Lemma erase_erase v : erase (erase v) = erase v.
Proof.
  unfold erase at 1. rewrite keyed_erase, item_erase. unfold erase. by destruct (keyed v).
Qed.
Lemma erase_version_read m v : has_versions m → erase (version_read vars m v) = erase v.
Proof.
  intros Hm. unfold erase. rewrite keyed_version_read, item_version_read by done.
  rewrite version_read_eq by done. by destruct (keyed v).
Qed.
Lemma version_read_erase m v : has_versions m → version_read vars m (erase v) = version_read vars m v.
Proof.
  intros Hm. rewrite !version_read_eq, keyed_erase, item_erase by done.
  destruct (keyed v) eqn:Hk; [done|]. unfold erase. by rewrite Hk.
Qed.
Lemma version_read_read m v :
  has_versions m → version_read vars m (version_read vars m v) = version_read vars m v.
Proof.
  intros Hm. rewrite (version_read_eq m (version_read vars m v)) by done.
  rewrite keyed_version_read, item_version_read by done. rewrite version_read_eq by done.
  by destruct (keyed v).
Qed.

(** ** Counting versions *)

Definition version_at (m : gmap Id N) (id : Id) : N := default 0 (m !! id).

(** The version that a variable denotes. *)
Definition def_of (v : Variable_) : option (Id * N) :=
  match as_versioned v with
  | Some (id, _, n) => match vars !! id with Some _ => Some (id, n) | None => None end
  | None => None
  end.

(** From [st] to [st'] the versions [ds] were given, at most [n] for a variable. *)
Record advance (st st' : Versions * gmap Id N) (ds : list (Id * N)) (n : N) : Prop := {
  ad_versions : has_versions st'.1;
  ad_maxs : has_versions st'.2;
  ad_le id : version_at st.2 id ≤ version_at st'.2 id ≤ version_at st.2 id + n;
  ad_fresh id v : (id, v) ∈ ds → version_at st.2 id < v ≤ version_at st'.2 id;
  ad_nodup : NoDup ds;
}.

Lemma advance_refl st : has_versions st.1 → has_versions st.2 → advance st st [] 0.
Proof. intros H1 H2. split; [done..|lia|set_solver|constructor]. Qed.

Lemma advance_trans st1 st2 st3 ds1 ds2 n1 n2 :
  advance st1 st2 ds1 n1 → advance st2 st3 ds2 n2 → advance st1 st3 (ds1 ++ ds2) (n1 + n2).
Proof.
  intros [_ _ Hle1 Hf1 Hn1] [Hv Hm Hle2 Hf2 Hn2]. split; [done..| | |].
  - intros id. specialize (Hle1 id). specialize (Hle2 id). lia.
  - intros id v [Hin|Hin]%elem_of_app.
    + specialize (Hf1 _ _ Hin). specialize (Hle2 id). lia.
    + specialize (Hf2 _ _ Hin). specialize (Hle1 id). lia.
  - apply NoDup_app. split_and!; [done| |done]. intros [id v] Hin1 Hin2.
    specialize (Hf1 _ _ Hin1). specialize (Hf2 _ _ Hin2). lia.
Qed.

Lemma next_version_ok id (st : Versions * gmap Id N) :
  has_versions st.1 → has_versions st.2 → is_Some (vars !! id) → version_at st.2 id < u16_max →
  ∃ v st', next_version id st = Ret (v, st') ∧ st'.1 = <[id := v]> st.1 ∧ advance st st' [(id, v)] 1.
Proof.
  destruct st as [m maxs]. cbn. intros Hm Hx Hid Hlt. unfold next_version.
  destruct (proj1 (Hx id) Hid) as [k Hk]. rewrite Hk. cbn [expect obind].
  assert (Hat : version_at maxs id = k) by (unfold version_at; by rewrite Hk).
  rewrite checked_add_ok by lia. cbn [obind].
  eexists _, _. split; [reflexivity|]. split; [done|]. split; cbn.
  - by apply has_versions_insert.
  - by apply has_versions_insert.
  - intros i. unfold version_at. destruct (decide (id = i)) as [<-|Hne].
    + rewrite lookup_insert_eq, Hk. cbn. lia.
    + rewrite lookup_insert_ne by done. lia.
  - intros i v [= -> ->]%list_elem_of_singleton. unfold version_at. rewrite lookup_insert_eq, Hk. cbn. lia.
  - apply NoDup_singleton.
Qed.

(** ** One instruction *)

Definition inst_ok (i : Instruction) : Prop :=
  readable_inst i = true ∧ (is_store (operation i) = true → ∀ o, inst_out i = Some o → keyed o = None).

- - - -

Problem details ::
Output the material above exactly, but only from the line that carries "ad_versions : has_versions st'.1;" through the line that carries "- intros id v [Hin|Hin]%elem_of_app.".

Result of the task ::
  ad_versions : has_versions st'.1;
  ad_maxs : has_versions st'.2;
  ad_le id : version_at st.2 id ≤ version_at st'.2 id ≤ version_at st.2 id + n;
  ad_fresh id v : (id, v) ∈ ds → version_at st.2 id < v ≤ version_at st'.2 id;
  ad_nodup : NoDup ds;
}.

Lemma advance_refl st : has_versions st.1 → has_versions st.2 → advance st st [] 0.
Proof. intros H1 H2. split; [done..|lia|set_solver|constructor]. Qed.

Lemma advance_trans st1 st2 st3 ds1 ds2 n1 n2 :
  advance st1 st2 ds1 n1 → advance st2 st3 ds2 n2 → advance st1 st3 (ds1 ++ ds2) (n1 + n2).
Proof.
  intros [_ _ Hle1 Hf1 Hn1] [Hv Hm Hle2 Hf2 Hn2]. split; [done..| | |].
  - intros id. specialize (Hle1 id). specialize (Hle2 id). lia.
  - intros id v [Hin|Hin]%elem_of_app.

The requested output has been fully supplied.